20th Century Studios

Arriva nelle sale italiane l'atteso film biografico e musicale dedicato al Boss, al lavoro su uno degli album più rappresentativi della sua musica. Una fotografia autentica ed intensa degli anni Ottanta firmata da Scott Cooper con protagonista Jeremy Allen White, interprete maturo di un momento emozionante e complesso di crescita del cantautore

Bruce Springsteen è un mito che attraversa due secoli, un rocker pazzesco, un'icona generazionale, un uomo misterioso, un intellettuale non accademico, affascinante e profondo.
Un film biografico su di lui, Springsteen: Liberami dal nulla, che arriva nelle sale italiane il 23 ottobre, in una stagione cinematografica iniziata con i riflettori puntati su un altro biopic musicale di successo, A Complete Unknown, dedicato a Bob Dylan, sembra essere un'uscita perfetta per un momento storico di grandi proteste sociali — chi meglio del Boss ha saputo cantare il senso di smarrimento, di ingiustizia, di crisi degli ideali e non solo.
Aggiungiamoci il fatto che l'uomo chiave del progetto,  Jeremy Allen White, è uno degli attori più talentuosi della sua generazione, un artista che in due anni ha dovuto fare parecchio spazio sulla mensola del camino per metterci tutte le statuette vinte con The Bear.
Vorremmo poter dire che questo film, scritto e diretto da Scott Cooper, è figlio di scelte dettate dalle logiche di un'industria che spesso lavora intercettando le mode del momento, ma questa pellicola non ha nulla di contemporaneo, perché profuma già di classico del suo genere.
Merito, forse, della luce calda dell'autunno nel New Jersey, della vicenda senza tempo di un uomo dall'animo tormentato e di una colonna sonora con brani così familiari che sembrano vivere da sempre dentro di noi.

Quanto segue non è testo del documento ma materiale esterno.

(* ===== verification/Process.v ===== *)
(** * Process and thread lifecycle ([src/process/]) *)

From S2P Require Import Prelude Machine SimKernel.
From S2P Require Ptrace.

(* src/process/process.hpp:13-13 ProcessState *)
Inductive ProcessState := Stopped | Running | Exited | Signaled | Detached.
(* src/process/process.hpp:14-14 ProcessOrigin *)
Inductive ProcessOrigin := Launched | Attached.

#[export] Instance ProcessState_eq_dec : EqDecision ProcessState.
Proof. solve_decision. Defined.
#[export] Instance ProcessOrigin_eq_dec : EqDecision ProcessOrigin.
Proof. solve_decision. Defined.

(* src/process/process.hpp:17-17 WaitEvent::Kind *)
Inductive WaitKind := KStopped | KExited | KSignaled.
#[export] Instance WaitKind_eq_dec : EqDecision WaitKind.
Proof. solve_decision. Defined.

(* src/process/process.hpp:16-23 WaitEvent *)
Record WaitEvent := mkWaitEvent {
  ev_kind : WaitKind;
  ev_value : Z;
  ev_tid : Z;
  ev_ptrace_event : Z;
  ev_new_tid : option Z
}.

(* src/process/process.hpp:25-100 Process *)
Record process := mkProcess {
  pid_ : Z;
  current_tid_ : Z;
  state_ : ProcessState;
  origin_ : ProcessOrigin;
  task_states_ : gmap Z ProcessState;
  exit_code_ : option Z;
  termination_signal_ : option Z
}.

Definition set_pid v p := mkProcess v (current_tid_ p) (state_ p) (origin_ p) (task_states_ p) (exit_code_ p) (termination_signal_ p).
Definition set_current_tid v p := mkProcess (pid_ p) v (state_ p) (origin_ p) (task_states_ p) (exit_code_ p) (termination_signal_ p).
Definition set_state v p := mkProcess (pid_ p) (current_tid_ p) v (origin_ p) (task_states_ p) (exit_code_ p) (termination_signal_ p).
Definition set_tasks v p := mkProcess (pid_ p) (current_tid_ p) (state_ p) (origin_ p) v (exit_code_ p) (termination_signal_ p).
Definition set_exit_code v p := mkProcess (pid_ p) (current_tid_ p) (state_ p) (origin_ p) (task_states_ p) v (termination_signal_ p).
Definition set_termination_signal v p := mkProcess (pid_ p) (current_tid_ p) (state_ p) (origin_ p) (task_states_ p) (exit_code_ p) v.
(* src/registers/registers.cpp:11-22 register_value *)
Definition register_value (r : user_regs_struct) (name : string) : option Z :=
  if String.eqb name "rax" then Some (rax r) else if String.eqb name "rbx" then Some (rbx r)
  else if String.eqb name "rcx" then Some (rcx r) else if String.eqb name "rdx" then Some (rdx r)
  else if String.eqb name "rsi" then Some (rsi r) else if String.eqb name "rdi" then Some (rdi r)
  else if String.eqb name "rbp" then Some (rbp r) else if String.eqb name "rsp" then Some (rsp r)
  else if String.eqb name "r8" then Some (r8 r) else if String.eqb name "r9" then Some (r9 r)
  else if String.eqb name "r10" then Some (r10 r) else if String.eqb name "r11" then Some (r11 r)
  else if String.eqb name "r12" then Some (r12 r) else if String.eqb name "r13" then Some (r13 r)
  else if String.eqb name "r14" then Some (r14 r) else if String.eqb name "r15" then Some (r15 r)
  else if String.eqb name "rip" then Some (rip r) else if String.eqb name "eflags" then Some (eflags r)
  else None.

(** The sixteen registers [assign_general_purpose_register] writes, in the order of
    its tests. *)
Record gprs := mkGprs {
  g_rax : Z; g_rbx : Z; g_rcx : Z; g_rdx : Z; g_rsi : Z; g_rdi : Z; g_rbp : Z; g_rsp : Z;
  g_r8 : Z; g_r9 : Z; g_r10 : Z; g_r11 : Z; g_r12 : Z; g_r13 : Z; g_r14 : Z; g_r15 : Z
}.
Definition gprs_of (r : user_regs_struct) : gprs :=
  mkGprs (rax r) (rbx r) (rcx r) (rdx r) (rsi r) (rdi r) (rbp r) (rsp r)
    (r8 r) (r9 r) (r10 r) (r11 r) (r12 r) (r13 r) (r14 r) (r15 r).
Definition with_gprs (g : gprs) (r : user_regs_struct) : user_regs_struct :=
  Regs (g_r15 g) (g_r14 g) (g_r13 g) (g_r12 g) (g_rbp g) (g_rbx g) (g_r11 g) (g_r10 g) (g_r9 g) (g_r8 g)
    (g_rax g) (g_rcx g) (g_rdx g) (g_rsi g) (g_rdi g) (orig_rax r) (rip r) (cs r) (eflags r)
    (g_rsp g) (ss r) (fs_base r) (gs_base r) (ds r) (es r) (fs r) (gs r).

(** [None]: the function returns false. *)
(* src/registers/registers.cpp:24-37 assign_general_purpose_register *)
Definition assign_general_purpose_register (r : user_regs_struct) (name : string) (v : Z)
    : option user_regs_struct :=
  let '(mkGprs a b c d si di bp sp y8 y9 y10 y11 y12 y13 y14 y15) := gprs_of r in
  let put g := Some (with_gprs g r) in
  if String.eqb name "rax" then put (mkGprs v b c d si di bp sp y8 y9 y10 y11 y12 y13 y14 y15)
  else if String.eqb name "rbx" then put (mkGprs a v c d si di bp sp y8 y9 y10 y11 y12 y13 y14 y15)
  else if String.eqb name "rcx" then put (mkGprs a b v d si di bp sp y8 y9 y10 y11 y12 y13 y14 y15)
  else if String.eqb name "rdx" then put (mkGprs a b c v si di bp sp y8 y9 y10 y11 y12 y13 y14 y15)
  else if String.eqb name "rsi" then put (mkGprs a b c d v di bp sp y8 y9 y10 y11 y12 y13 y14 y15)
  else if String.eqb name "rdi" then put (mkGprs a b c d si v bp sp y8 y9 y10 y11 y12 y13 y14 y15)
  else if String.eqb name "rbp" then put (mkGprs a b c d si di v sp y8 y9 y10 y11 y12 y13 y14 y15)
  else if String.eqb name "rsp" then put (mkGprs a b c d si di bp v y8 y9 y10 y11 y12 y13 y14 y15)
  else if String.eqb name "r8" then put (mkGprs a b c d si di bp sp v y9 y10 y11 y12 y13 y14 y15)
  else if String.eqb name "r9" then put (mkGprs a b c d si di bp sp y8 v y10 y11 y12 y13 y14 y15)
  else if String.eqb name "r10" then put (mkGprs a b c d si di bp sp y8 y9 v y11 y12 y13 y14 y15)
  else if String.eqb name "r11" then put (mkGprs a b c d si di bp sp y8 y9 y10 v y12 y13 y14 y15)
  else if String.eqb name "r12" then put (mkGprs a b c d si di bp sp y8 y9 y10 y11 v y13 y14 y15)
  else if String.eqb name "r13" then put (mkGprs a b c d si di bp sp y8 y9 y10 y11 y12 v y14 y15)
  else if String.eqb name "r14" then put (mkGprs a b c d si di bp sp y8 y9 y10 y11 y12 y13 v y15)
  else if String.eqb name "r15" then put (mkGprs a b c d si di bp sp y8 y9 y10 y11 y12 y13 y14 v)
  else None.
(* ===== verification/DebuggerWait.v ===== *)
(** * Classification of wait events ([Debugger::wait_and_classify] and its callers)

    The loop of [wait_and_classify] takes one event per turn; each kind of event has
    a handler that returns the stop it makes, or [None] where the source says
    [continue].  [fuel] bounds the turns of the loop, the retries of [waitpid] and
    the events a vfork child is followed for. *)

From S2P Require Import Prelude Machine Process DebuggerState Debugger.
From S2P Require Ptrace.

Section Wait.
Context `{K : Kernel}.
Variable fuel : nat.

(* src/debugger/debugger.cpp:61-73 wait_for_unfollowed_child_stop *)
Definition wait_for_unfollowed_child_stop (child : Z) : M world unit :=
  r ← waitpid_retry fuel child;
  match r with
  | inl _ => mthrow RuntimeError "failed to consume process child's initial ptrace stop"
  | inr (result, status) =>
    _ ← mthrow_if (negb (result =? child)) RuntimeError
          "failed to consume process child's initial ptrace stop";
    mthrow_if (negb (WIFSTOPPED status)) RuntimeError
      "process child did not enter an initial ptrace stop"
  end.

(* src/debugger/debugger.cpp:75-85 wait_for_transient_child *)
Definition wait_for_transient_child (child : Z) : M world Z :=
  r ← waitpid_retry fuel child;
  match r with
  | inl _ => mthrow RuntimeError "failed to wait for transient vfork child"
  | inr (result, status) =>
    _ ← mthrow_if (negb (result =? child)) RuntimeError
          "failed to wait for transient vfork child";
    mret status
  end.

(** [stop_info_ = make_stop(...); return stop_info_;], [refine] for the members set
    in between. *)
Definition finish_stop (reason : StopReason) (value tid : Z) (refine : StopInfo -> StopInfo)
    : M dst (option StopInfo) :=
  info ← counter (make_stop reason value tid);
  let info := refine info in
  _ ← upd (dset_stop_info info);
  mret (Some info).

(* src/debugger/debugger.cpp:559-562 Debugger::wait_active_process *)
Definition wait_active_process : M dst WaitEvent :=
  d ← get_debugger;
  if negb (bool_decide (retained_processes_ d = ∅)) then on_process (wait_current fuel)
  else on_process (wait fuel).

(* src/debugger/debugger.cpp:550-557 Debugger::reinsert_breakpoint *)
Definition reinsert_breakpoint (address tid : Z) : M dst unit :=
  d ← get_debugger;
  match breakpoints_by_address_ d !! address with
  | None => mskip
  | Some bp =>
    if bp_installed bp then mskip
    else _ ← kernel (Ptrace.write_byte tid address kInt3); mark_installed address true
  end.

(* src/debugger/debugger.cpp:995-1008 Debugger::prepare_breakpoint_hit *)
Definition prepare_breakpoint_hit (address : Z) (regs : user_regs_struct) (tid : Z) : M dst unit :=
  d ← get_debugger;
  match breakpoints_by_address_ d !! address with
  | None => mthrow LogicError "attempted to prepare an unknown breakpoint hit"
  | Some bp =>
    _ ← mthrow_if (negb (bp_installed bp)) LogicError
          "attempted to prepare an unknown breakpoint hit";
    let regs := set_rip regs address in
    _ ← upd (fun a => dset_register_snapshots
               (<[(tid, address) := regs]> (d_breakpoint_register_snapshots a)) a);
    _ ← kernel (Ptrace.set_registers tid regs);
    _ ← kernel (Ptrace.write_byte tid address (bp_original_byte bp));
    _ ← mark_installed address false;
    upd (dset_pending_step (Some (mkPending address tid)))
  end.

(* src/debugger/debugger.cpp:514-526 Debugger::classify_watchpoint_stop *)
Definition classify_watchpoint_stop (tid : Z) : M dst (option StopInfo) :=
  d ← get_debugger;
  match watchpoint_ d, watchpoint_register_snapshot_ d with
  | Some w, Some snapshot =>
    if negb (drs_tid snapshot =? tid) then mret None
    else
      dr6 ← kernel (Ptrace.get_debug_register tid 6);
      if Z.land dr6 kDr6Breakpoint0 =? 0 then mret None
      else
        _ ← kernel (Ptrace.set_debug_register tid 6 (clear_hit0 dr6));
        info ← counter (make_stop WatchpointStop SIGTRAP tid);
        mret (Some (set_si_watchpoint (wp_id w) (wp_address w) info))
  | _, _ => mret None
  end.
(* ===== verification/DebuggerInvariants.v ===== *)
(** * Invariants of the debugger object

    What holds of every debugger a program can reach, whatever the kernel reports
    and whichever calls throw: the two breakpoint tables are inverse to each other,
    a pending displaced step belongs to a breakpoint whose byte is restored, the
    watchpoint and its register snapshot exist together, no live retained process
    has a displaced step pending, and there are at most three process domains. *)

From S2P Require Import Prelude Machine SimKernel Process DebuggerState Debugger DebuggerWait.
From S2P Require Ptrace.

Record wf_domain (next : Z) (a : domain) : Prop := {
  wd_process : wf_process (d_process a);
  wd_ids : forall id address, d_breakpoint_ids a !! id = Some address ->
    exists b, d_breakpoints_by_address a !! address = Some b /\ bp_id b = id;
  wd_bps : forall address b, d_breakpoints_by_address a !! address = Some b ->
    bp_address b = address /\ d_breakpoint_ids a !! bp_id b = Some address /\ 1 <= bp_id b < next;
  wd_pending : forall p, d_pending_breakpoint_step a = Some p ->
    exists b, d_breakpoints_by_address a !! pbs_address p = Some b /\ bp_installed b = false;
  wd_watch : is_Some (d_watchpoint a) <-> is_Some (d_watchpoint_register_snapshot a)
}.

(** A retained domain may keep a displaced step only when its process is gone. *)
Definition settled (a : domain) : Prop :=
  d_pending_breakpoint_step a = None \/ task_states_ (d_process a) = ∅.

Record wf_debugger (bound : Z) (d : debugger) : Prop := {
  wg_next : 1 <= next_breakpoint_id_ d <= bound;
  wg_active : wf_domain (next_breakpoint_id_ d) (active d);
  wg_retained : forall pid dom, retained_processes_ d !! pid = Some dom ->
    wf_domain (next_breakpoint_id_ d) dom /\ settled dom;
  wg_size : (size (retained_processes_ d) <= 2)%nat
}.

(** ** The members one by one *)

Lemma wf_domain_mono n m a : n <= m -> wf_domain n a -> wf_domain m a.
Proof.
  intros Hnm [H1 H2 H3 H4 H5]. split; auto.
  intros ad b Hb. destruct (H3 ad b Hb) as (? & ? & ?). repeat split; auto; lia.
Qed.

Lemma wf_fresh_domain n p stop path w s :
  wf_process p -> (is_Some w <-> is_Some s) -> wf_domain n (fresh_domain p stop path w s).
Proof.
  intros Hp Hw. split; simpl; [done|..|done]; intros *; rewrite ?lookup_empty; done.
Qed.

Lemma wf_set_process n a p : wf_process p -> wf_domain n a -> wf_domain n (dset_process p a).
Proof. intros Hp [H1 H2 H3 H4 H5]. by split. Qed.

Lemma wf_set_stop_info n a v : wf_domain n a -> wf_domain n (dset_stop_info v a).
Proof. intros [H1 H2 H3 H4 H5]. by split. Qed.
Lemma wf_set_executable_path n a v : wf_domain n a -> wf_domain n (dset_executable_path v a).
Proof. intros [H1 H2 H3 H4 H5]. by split. Qed.
Lemma wf_set_starts n a v : wf_domain n a -> wf_domain n (dset_pending_thread_starts v a).
Proof. intros [H1 H2 H3 H4 H5]. by split. Qed.
Lemma wf_set_signals n a v : wf_domain n a -> wf_domain n (dset_pending_signals v a).
Proof. intros [H1 H2 H3 H4 H5]. by split. Qed.
Lemma wf_set_snapshots n a v : wf_domain n a -> wf_domain n (dset_register_snapshots v a).
Proof. intros [H1 H2 H3 H4 H5]. by split. Qed.
Lemma wf_clear_pending n a : wf_domain n a -> wf_domain n (dset_pending_step None a).
Proof. intros [H1 H2 H3 H4 H5]. by split. Qed.
Lemma wf_set_watchpoint n a w s :
  (is_Some w <-> is_Some s) -> wf_domain n a -> wf_domain n (dset_watchpoint w s a).
Proof. intros Hw [H1 H2 H3 H4 H5]. by split. Qed.
Lemma wf_set_pending n a p b :
  d_breakpoints_by_address a !! pbs_address p = Some b -> bp_installed b = false ->
  wf_domain n a -> wf_domain n (dset_pending_step (Some p) a).
Proof.
  intros Hb Hi [H1 H2 H3 H4 H5]. split; try done. simpl. intros q [= <-]. eauto.
Qed.

(** Changing a breakpoint in place, its identity kept; a breakpoint may become
    installed only when it has no displaced step. *)
Lemma wf_alter_breakpoint n a f address :
  (forall b, bp_id (f b) = bp_id b /\ bp_address (f b) = bp_address b) ->
  (forall b, bp_installed b = false -> bp_installed (f b) = false) \/
    d_pending_breakpoint_step a = None ->
  wf_domain n a ->
  wf_domain n (dset_breakpoints (alter f address (d_breakpoints_by_address a)) (d_breakpoint_ids a) a).
Proof.
  intros Hf Hi [H1 H2 H3 H4 H5]. split; simpl; try done.
  - intros id ad H. destruct (H2 id ad H) as (b & Hb & <-).
    destruct (decide (address = ad)) as [->|Hne].
    + exists (f b). rewrite lookup_alter_eq, Hb. split; [done|apply Hf].
    + exists b. by rewrite lookup_alter_ne.
  - intros ad b. destruct (decide (address = ad)) as [->|Hne].
    + rewrite lookup_alter_eq, fmap_Some. intros (b0 & Hb & ->). destruct (Hf b0) as [-> ->].
      by apply H3.
    + rewrite lookup_alter_ne by done. apply H3.
  - intros p Hp. destruct (H4 p Hp) as (b & Hb & E). destruct Hi as [Hi|Hi]; [|congruence].
    destruct (decide (address = pbs_address p)) as [->|Hne].
    + exists (f b). rewrite lookup_alter_eq, Hb. auto.
    + exists b. by rewrite lookup_alter_ne.
Qed.
(* ===== verification/Termination.v ===== *)
(** * The event loop returns

    The loops of the debugger wait for kernel events, so they end when the kernel runs
    out of them.  [FiniteEvents] is a kernel with a finite number of events to report:
    [budget] counts them, only [waitpid] changes the count, and it decreases when
    an event is reported or the call is interrupted.  On such a kernel every call of
    the debugger returns: a bound on the loops above the budget is never reached. *)

From S2P Require Import Prelude Machine SimKernel Process DebuggerState Debugger DebuggerWait Breakpoints.
From S2P Require Ptrace.

Class FiniteEvents (K : Kernel) := {
  budget : world -> nat;
  fe_wait : forall pid w, match k_waitpid pid w with
    | (inr _, w') => (budget w' < budget w)%nat
    | (inl e, w') => if e =? EINTR then (budget w' < budget w)%nat else (budget w' <= budget w)%nat
    end;
  fe_peekdata : forall p a w, (budget (snd (k_peekdata p a w)) <= budget w)%nat;
  fe_pokedata : forall p a v w, (budget (snd (k_pokedata p a v w)) <= budget w)%nat;
  fe_getregs : forall p w, (budget (snd (k_getregs p w)) <= budget w)%nat;
  fe_setregs : forall p r w, (budget (snd (k_setregs p r w)) <= budget w)%nat;
  fe_peekuser : forall p o w, (budget (snd (k_peekuser p o w)) <= budget w)%nat;
  fe_pokeuser : forall p o v w, (budget (snd (k_pokeuser p o v w)) <= budget w)%nat;
  fe_detach : forall p s w, (budget (snd (k_detach p s w)) <= budget w)%nat;
  fe_setoptions : forall p o w, (budget (snd (k_setoptions p o w)) <= budget w)%nat;
  fe_geteventmsg : forall p w, (budget (snd (k_geteventmsg p w)) <= budget w)%nat;
  fe_cont : forall p s w, (budget (snd (k_cont p s w)) <= budget w)%nat;
  fe_singlestep : forall p s w, (budget (snd (k_singlestep p s w)) <= budget w)%nat;
  fe_kill : forall p s w, (budget (snd (k_kill p s w)) <= budget w)%nat
}.

(** The undefined behaviour a computation is allowed to run into; [nothing] for code that
    has none. *)
Class Allowed := allowed : string -> Prop.
Definition nothing : Allowed := fun _ => False.

(** ** Computations that return on a kernel with fewer than [n] events *)

Section Bounded.
Context `{K : Kernel} `{F : !FiniteEvents K} `{U : Allowed}.
Context {S : Type} (wd : S -> world).

(** [m] returns a value or throws, having used [used] events at least when it returns a value;
    undefined behaviour only as far as it is allowed. *)
Definition consumes {A} (n used : nat) (m : M S A) : Prop := forall s,
  (budget (wd s) < n)%nat ->
  match m s with
  | (Ok _, s') => (budget (wd s') + used <= budget (wd s))%nat
  | (Throw _, s') => (budget (wd s') <= budget (wd s))%nat
  | (Undef what, _) => allowed what
  | (OutOfFuel, _) => False
  end.

Definition returns {A} (n : nat) (m : M S A) : Prop := consumes n 0 m.

Lemma consumes_returns {A} n u (m : M S A) : consumes n u m -> returns n m.
Proof. intros H s Hs. specialize (H s Hs). destruct (m s) as [[]]; lia || done. Qed.

Lemma returns_bind {A B} n (m : M S A) (f : A -> M S B) :
  returns n m -> (forall a, returns n (f a)) -> returns n (m ≫= f).
Proof.
  intros Hm Hf s Hs. specialize (Hm s Hs). unfold mbind, M_bind.
  destruct (m s) as [[a|e|u|] s1]; try done.
  specialize (Hf a s1 ltac:(lia)). destruct (f a s1) as [[]]; lia || done.
Qed.

Lemma consumes_bind_l {A B} n u (m : M S A) (f : A -> M S B) :
  consumes n u m -> (forall a, returns n (f a)) -> consumes n u (m ≫= f).
Proof.
  intros Hm Hf s Hs. specialize (Hm s Hs). unfold mbind, M_bind.
  destruct (m s) as [[a|e|w|] s1]; try done.
  specialize (Hf a s1 ltac:(lia)). destruct (f a s1) as [[]]; lia || done.
Qed.

(** The continuation runs on a smaller budget. *)
Lemma returns_bind_step {A B} n (m : M S A) (f : A -> M S B) :
  consumes (Datatypes.S n) 1 m -> (forall a, returns n (f a)) -> returns (Datatypes.S n) (m ≫= f).
Proof.
  intros Hm Hf s Hs. specialize (Hm s Hs). unfold mbind, M_bind.
  destruct (m s) as [[a|e|w|] s1]; try done.
  specialize (Hf a s1 ltac:(lia)). destruct (f a s1) as [[]]; lia || done.
Qed.

Lemma returns_catch {A} n (m : M S A) h :
  returns n m -> (forall e, returns n (h e)) -> returns n (mcatch m h).
Proof.
  intros Hm Hh s Hs. specialize (Hm s Hs). unfold mcatch.
  destruct (m s) as [[a|e|u|] s1]; try done.
  specialize (Hh e s1 ltac:(lia)). destruct (h e s1) as [[]]; lia || done.
Qed.

Lemma returns_mfor {A} n (l : list A) (f : A -> M S unit) :
  (forall x, returns n (f x)) -> returns n (mfor l f).
Proof.
  intros Hf. induction l; simpl; [intros s Hs; simpl; lia|]. by apply returns_bind.
Qed.

Lemma returns_mwhen n b (m : M S unit) : returns n m -> returns n (mwhen b m).
Proof. destruct b; simpl; [done|]. intros _ s Hs. simpl. lia. Qed.

(** An outcome that is a value, an exception or allowed. *)
Definition admissible {A} (r : res A) : Prop :=
  match r with Undef what => allowed what | OutOfFuel => False | _ => True end.

Lemma settles_admissible {A} (r : res A) : settles r -> admissible r.
Proof. by destruct r. Qed.
Lemma admissible_bind {A B} (r : res A) (f : A -> res B) :
  admissible r -> (forall a, admissible (f a)) -> admissible (r ≫= f).
Proof. by destruct r; simpl; auto. Qed.

Lemma returns_same {A} n (m : M S A) :
  (forall s, wd (snd (m s)) = wd s) -> (forall s, admissible (fst (m s))) -> returns n m.
Proof.
  intros Hw Ho s Hs. specialize (Hw s). specialize (Ho s). destruct (m s) as [[]]; simpl in *; rewrite ?Hw; done || lia.
Qed.

Lemma returns_ret {A} n (a : A) : returns n (mret a : M S A).
Proof. by apply returns_same. Qed.
Lemma returns_gets {A} n (f : S -> A) : returns n (gets f).
Proof. by apply returns_same. Qed.
Lemma returns_lift {A} n (r : res A) : admissible r -> returns n (lift r).
Proof. intros Hr. by apply returns_same. Qed.
Lemma returns_mthrow {A} n c msg : returns n (mthrow c msg : M S A).
Proof. by apply returns_same. Qed.
Lemma returns_mskip n : returns n mskip.
Proof. by apply returns_same. Qed.
Lemma returns_mthrow_if n b c msg : returns n (mthrow_if b c msg).
Proof. by destruct b; apply returns_same. Qed.
End Bounded.

Create HintDb mret discriminated.
#[export] Hint Resolve returns_ret returns_gets returns_mthrow returns_mskip returns_mthrow_if : mret.

Ltac returns_step :=
  lazymatch goal with
  | |- forall _, _ => intro
  | |- returns _ _ (mbind _ _) => apply returns_bind
  | |- returns _ _ (mcatch _ _) => apply returns_catch
  | |- returns _ _ (mon_throw _ _) => apply returns_catch
  | |- returns _ _ (mtry _) => apply returns_catch
  | |- returns _ _ (mwhen _ _) => apply returns_mwhen
  | |- returns _ _ (mfor _ _) => apply returns_mfor
  | |- returns _ _ (lift (Throw _)) => by apply returns_lift
  | |- returns _ _ (let _ := _ in _) => cbv zeta
  | |- returns _ _ (match ?x with _ => _ end) => destruct x
  end.
Ltac returns_auto := repeat (solve [eauto with mret] || returns_step).

(** ** The requests and the process methods *)

Section Process.
Context `{K : Kernel} `{F : !FiniteEvents K} `{U : Allowed}.

Notation wreturns := (returns (fun w : world => w)).
Notation preturns := (returns (fun s : pst => s.2)).

Lemma returns_sys {A} n op (k : world -> (Z + A) * world) :
  (forall w, (budget (snd (k w)) <= budget w)%nat) -> wreturns n (Ptrace.sys op k).
Proof.
  intros H w Hw. unfold Ptrace.sys. specialize (H w).
  destruct (k w) as [[e|a] w']; simpl in *; lia.
Qed.

Lemma returns_peek n p a : wreturns n (Ptrace.peek_word p a).
Proof. apply returns_sys, fe_peekdata. Qed.
Lemma returns_poke n p a v : wreturns n (Ptrace.poke_word p a v).
Proof. apply returns_sys, fe_pokedata. Qed.
Lemma returns_getregs n p : wreturns n (Ptrace.get_registers p).
Proof. apply returns_sys, fe_getregs. Qed.
Lemma returns_setregs n p r : wreturns n (Ptrace.set_registers p r).
Proof. apply returns_sys, fe_setregs. Qed.
Lemma returns_detach n p s : wreturns n (Ptrace.detach p s).
Proof. apply returns_sys, fe_detach. Qed.
Lemma returns_setoptions n p o : wreturns n (Ptrace.set_options p o).
Proof. apply returns_sys, fe_setoptions. Qed.
Lemma returns_geteventmsg n p : wreturns n (Ptrace.get_event_message p).
Proof. apply returns_sys, fe_geteventmsg. Qed.
Lemma returns_cont n p s : wreturns n (Ptrace.continue_process p s).
Proof. apply returns_sys, fe_cont. Qed.
Lemma returns_singlestep n p s : wreturns n (Ptrace.single_step p s).
Proof. apply returns_sys, fe_singlestep. Qed.
Lemma returns_offset n i : wreturns n (lift (Ptrace.debug_register_offset i)).
Proof. apply returns_lift. unfold Ptrace.debug_register_offset. by destruct (8 <=? i). Qed.
Lemma returns_get_dr n p i : wreturns n (Ptrace.get_debug_register p i).
Proof. apply returns_bind; [apply returns_offset|intros o]. apply returns_sys, fe_peekuser. Qed.
Lemma returns_set_dr n p i v : wreturns n (Ptrace.set_debug_register p i v).
Proof. apply returns_bind; [apply returns_offset|intros o]. apply returns_sys. intros w. apply fe_pokeuser. Qed.
Lemma returns_write_byte n p a v : wreturns n (Ptrace.write_byte p a v).
Proof. apply returns_bind; [apply returns_peek|intros w]. apply returns_poke. Qed.

Lemma waitpid_retry_returns n pid w :
  (budget w < n)%nat ->
  match waitpid_retry n pid w with
  | (Ok (inr _), w') => (budget w' < budget w)%nat
  | (Ok (inl _), w') => (budget w' <= budget w)%nat
  | _ => False
  end.
Proof.
  revert w. induction n as [|n IH]; intros w Hn; [lia|]. simpl.
  pose proof (fe_wait pid w) as H. destruct (k_waitpid pid w) as [[e|r] w']; [|done].
  destruct (e =? EINTR); [|done]. specialize (IH w' ltac:(lia)).
  destruct (waitpid_retry n pid w') as [[[]| | |]]; lia.
Qed.

Lemma returns_waitpid n pid : wreturns n (waitpid_retry n pid).
Proof.
  intros w Hw. pose proof (waitpid_retry_returns n pid w Hw).
  destruct (waitpid_retry n pid w) as [[[]| | |]]; lia.
Qed.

La trama: la genesi di Nebraska

L'arte nasce dal dolore, cresce dalla vita umana, è un pensiero attribuito a molti grandi creativi e che vale senz'altro per Bruce Springsteen che ha acconsentito a realizzare un racconto su una delle fasi più dolorose della sua vita quarant'anni dopo i fatti che vediamo sullo schermo.
È il 1982 e uno Springsteen poco più che trentenne si rinchiude in una casa di campagna con un registratore a quattro piste per incidere nuova musica nata da riflessioni solitarie nella sua camera da letto. I tour andavano bene, tutto il Paese conosceva il suo nome ma è proprio sulla soglia del salto verso una fama da cui non si torna più indietro che l'uomo ha paura di smarrire la sua voce, il suo legame viscerale con i sobborghi, con la casa dove è nato e con ciò che significa: una madre vulnerabile e un padre difficile, depresso e violento.
Il risultato è Nebraska, album intimo e struggente, che il Boss volle mettere sugli scaffali esattamente come lo aveva immaginato. Col suo buio, i suoi testi oscuri, il sound ovattato e grezzo, frutto di pensieri dalla stessa consistenza. Il disco più personale, quello che lo descrive meglio, senza hit, in apparenza. 

Leggi anche

Arriva a Roma Springsteen: Liberami dal nulla, film "spoglia il mito"

Il Boss di Jeremy Allen White

Le emozioni delle canzoni di Springsteen, specie quelle scritte nel periodo inquadrato dal film, sono dense, colpiscono come ondate violente, lasciano segni anche su chi sta seduto ad ascoltare la storia sullo schermo. Non è facile digerire il racconto di Cooper che è fedele alla storia come un documentario appena abbellito dal mezzo cinematografico. Il regista e sceneggiatore, personalmente legatissimo alla musica del Boss, ha portato la troupe nei luoghi del cantautore ma se il suo Springsteen risulta così autentico è merito della volontà comune con Jeremy Allen White di non farne un'imitazione.
L'attore statunitense, che ha imparato straordinariamente a cantare come il Boss (dopo aver registrato Born in U.S.A. ha perso la voce per due giorni, ha detto) e a suonare con la chitarra giusto le canzoni inserite nella pellicola, ha messo a punto l'ennesimo ritratto (dopo lo chef Carmen Berzatto di The Bear, impossibile non pensarci) di giovane uomo tormentato che trova nell'arte una formula di sopravvivenza.
Quando per lui era già arrivato il successo e le sue hit erano ovunque in radio, Bruce Springsteen mise una distanza tra sé e il mondo per affrontare i suoi demoni. Il cantautore visse questo momento della sua vita con grande imbarazzo: adesso è comune parlare di problemi di salute mentale anche tra gli artisti ma quarant'anni fa per lui fu durissimo capire che avrebbe potuto cominciare a risolvere le cose iniziando un percorso di psicoterapia.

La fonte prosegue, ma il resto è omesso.